The legend of King Arthur and the Knights of the Round Table often reverberates in our cultural consciousness as the clip-clop of coconuts from the 1975 British comedy Monty Python and the Holy Grail. The absurd film is just one of many takes on the medieval tale of chivalry and heroism that traces its origins back to fifth- or sixth-century Europe. Stories of Arthur — who ascends to the British throne, builds the castle Camelot, and defends the city from evil with the help of his wife Guinevere, magician-adviser Merlin, and a team of knights — appear across the centuries and in English, Welsh, French, and German.
And Yiddish? One Arthurian figure, Wigalois, has piqued the interest of Annegret Oehme, a University of Washington assistant professor of Germanics who specializes in pre-modern literatures and languages. She argues that the story of Wigalois (pronounced vee-gah-loy) is an intercultural production between medieval German and Jewish societies. Not only does Wigalois appear in Yiddish, but Oehme argues that it interacted with and influenced Germanic versions of the story.
“It’s really important to see that the Jewish community was familiar with courtly literature, they participated with transmission, and didn’t just read and produce religious texts,” Oehme says.
The son of prominent Arthurian knight Gawain, Wigalois grows up in a fairylike land with his mother before setting off to find his father in Camelot. While at court, he accepts the quest of a maiden seeking aid for her kingdom, which is under siege. Battling dragons and giants along the way, Wigalois successfully defeats the usurper and frees the kingdom, becomes a knight, and marries a princess.
The tale packs enough action for an HBO series, yet Oehme argues the real stakes of the story lie in what it tells us about early modern Yiddish culture. Several adaptations of the Wigalois story written in Yiddish interacted with and influenced their German counterparts, leading to a collaborative construction of the tale. “So many people participated in the story, changed [it], and made it relevant for their time, language, and religious background.”
The original German text, written around 1215 by Wirnt von Grafenberg, includes Christian themes and subplots that the Yiddish interpretation, produced in the 14th or 15th century, removed. In doing so, the Yiddish version became more applicable to various cultures and time periods, increased the longevity of the story, and furthered Arthurian legend — even influencing later German adaptations. Moreover, Oehme notes that the Yiddish adaptation adjusted the original German text in favor of a more traditional Arthurian romance format. “It shows a lot about the literary culture of the time,” Oehme says.

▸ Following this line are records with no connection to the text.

(** The connection information of the tests on a new request, and a wait
    time of zero on the same request. *)
Lemma SetConnectionInfo_wait_time_witness :
  let req := fst (models.NewRequest (utc.clock 1622548800)) in
  let zero := datasource.set_WaitTime 0 testbed.ci in
  models.RequestHeader.ResultWaittimeMs
    (models.Request.RequestHeader (models.SetConnectionInfo req testbed.ci)) = "5000"
  /\ models.MessageHeader.ProjectID
       (models.Request.MessageHeader (models.SetConnectionInfo req testbed.ci)) = "proj1"
  /\ models.RequestHeader.ResultWaittimeMs
       (models.Request.RequestHeader (models.SetConnectionInfo req zero)) = "0".
Proof.
  cbv zeta.
  split; [| split].
  - apply (SetConnectionInfo_wait_time
             (fst (models.NewRequest (utc.clock 1622548800))) testbed.ci).
    reflexivity.
  - apply (SetConnectionInfo_wait_time
             (fst (models.NewRequest (utc.clock 1622548800))) testbed.ci).
    reflexivity.
  - apply (SetConnectionInfo_wait_time
             (fst (models.NewRequest (utc.clock 1622548800)))
             (datasource.set_WaitTime 0 testbed.ci)).
    reflexivity.
Defined.

(** C9: [SetConnectionInfo] is idempotent: set twice with the same
    connection information, the request is as it is after the first time. *)
Theorem SetConnectionInfo_idempotent (req : models.Request.t)
    (ci : models.ConnectionInfo.t) :
  models.SetConnectionInfo (models.SetConnectionInfo req ci) ci
  = models.SetConnectionInfo req ci.
Proof. reflexivity. Qed.

(** A new request at noon of 2021-06-01, UTC. *)
Example NewRequest_at_noon :
  let h := models.Request.MessageHeader (fst (models.NewRequest (utc.clock 1622548800))) in
  models.MessageHeader.MessageControlIDSessionID h = "2021-06-01T12:00:00Z"
  /\ models.MessageHeader.MessageControlIDMessageNum h = "1622548800"
  /\ models.MessageHeader.MessageControlIDInstanceNum h = "0"
  /\ models.MessageHeader.DatetimeOfMessage h = "2021-06-01T12:00:00Z".
Proof. repeat split. Qed.

Section Builder.
Context `{time.TimeOps}.

(** C7: a request of the builder, with or without a body, has as its
    message control identifier the timestamp string of the current time as
    session id, the current time as an integer (the decimal string of its
    Unix seconds, which reads back as that number) as message number, and
    ["0"] as instance number. *)
Theorem NewRequest_control_id (clock : time.Clock) (body : models.MessageBody) :
  let now := nextReading clock in
  let sets (req : models.Request.t) :=
    let h := models.Request.MessageHeader req in
    models.MessageHeader.MessageControlIDSessionID h = time.FormatRFC3339 now
    /\ models.MessageHeader.MessageControlIDMessageNum h
       = strconv.FormatInt10 (time.Unix now)
    /\ strconv.ParseInt10 (models.MessageHeader.MessageControlIDMessageNum h)
       = Some (time.Unix now)
    /\ models.MessageHeader.MessageControlIDInstanceNum h = "0" in
  sets (fst (models.NewRequest clock))
  /\ sets (fst (models.NewRequestWithBody body clock)).
Proof. cbv zeta. repeat split; apply ParseInt10_FormatInt10. Qed.

(** C10: a new request takes one reading of the clock, and all its fields
    that depend on the time come from that reading: [DatetimeOfMessage] and
    the session id are the same string, its RFC 3339 rendering, and the
    message number is its Unix time in seconds. *)
Theorem NewRequest_single_reading (clock : time.Clock) :
  let now := nextReading clock in
  let h := models.Request.MessageHeader (fst (models.NewRequest clock)) in
  models.MessageHeader.DatetimeOfMessage h
  = models.MessageHeader.MessageControlIDSessionID h
  /\ models.MessageHeader.DatetimeOfMessage h = time.FormatRFC3339 now
  /\ models.MessageHeader.MessageControlIDSessionID h = time.FormatRFC3339 now
  /\ models.MessageHeader.MessageControlIDMessageNum h
     = strconv.FormatInt10 (time.Unix now)
  /\ time.ticks (snd (models.NewRequest clock)) = S (time.ticks clock)
  /\ time.reading (snd (models.NewRequest clock)) = time.reading clock.
Proof. cbv zeta. repeat split. Qed.

End Builder.

(** On a clock that advances between two readings, the request carries the
    first reading only, and the next request the second. *)
Example NewRequest_on_advancing_clock :
  let '(req1, clock) := models.NewRequest (utc.clock 1622548799) in
  let '(req2, _) := models.NewRequest clock in
  models.MessageHeader.DatetimeOfMessage (models.Request.MessageHeader req1)
    = "2021-06-01T11:59:59Z"
  /\ models.MessageHeader.MessageControlIDSessionID (models.Request.MessageHeader req1)
    = "2021-06-01T11:59:59Z"
  /\ models.MessageHeader.MessageControlIDMessageNum (models.Request.MessageHeader req1)
    = "1622548799"
  /\ models.MessageHeader.MessageControlIDSessionID (models.Request.MessageHeader req2)
    = "2021-06-01T12:00:00Z".
Proof. repeat split. Qed.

Her research pushes back against the presentation of the medieval literary canon, which poses German interpretations as dominant. “This is a narrative where Yiddish doesn’t just adapt a German text or retell the story, but where later German texts actually built on Yiddish text. [Later Germans] had no clue that at some point there was a medieval German text from the 13th century, and instead kept adapting and retelling the story based on the Yiddish tales.”
Oehme, whose Twitter handle is @medieval_ista, pushes back on mainstream medieval narratives to “give voice to unheard voices, or voices that are lost nowadays.” Both online and in the classroom, she explains the importance of Yiddish texts in creating the Arthurian tradition, which empowers Jewish culture as essential to medieval literature. “I really want to decolonialize my syllabus and go beyond the majority-established voice that students are confronted with,” she says. Her methods challenge customary notions of the Middle Ages — which she argues have been whitewashed to portray a nationalist narrative — and allow students and the general public to explore medieval stories in new contexts, such as feminist and queer theory. It’s a quest worthy of an Arthurian knight, and Oehme is doing her fair share of slaying dragons.
Though Oehme researches the joint storytelling between early modern Jewish and German cultures, she is hesitant to extend this collaboration to the cultures’ overarching interactions. “I don’t want to draw a happy picture of the early modern German and Jewish relationship,” she says. “I don’t offer a complete counter-narrative to pogroms or expulsion.” What she has found is positive interactions between early modern Germans and Jews in intimate, shared spaces where stories could be passed back and forth, such as courts, marketplaces, and weddings. “Storytelling brought different cultures — the majority and repressed minority — together and inspired stories not about separation but about hope.”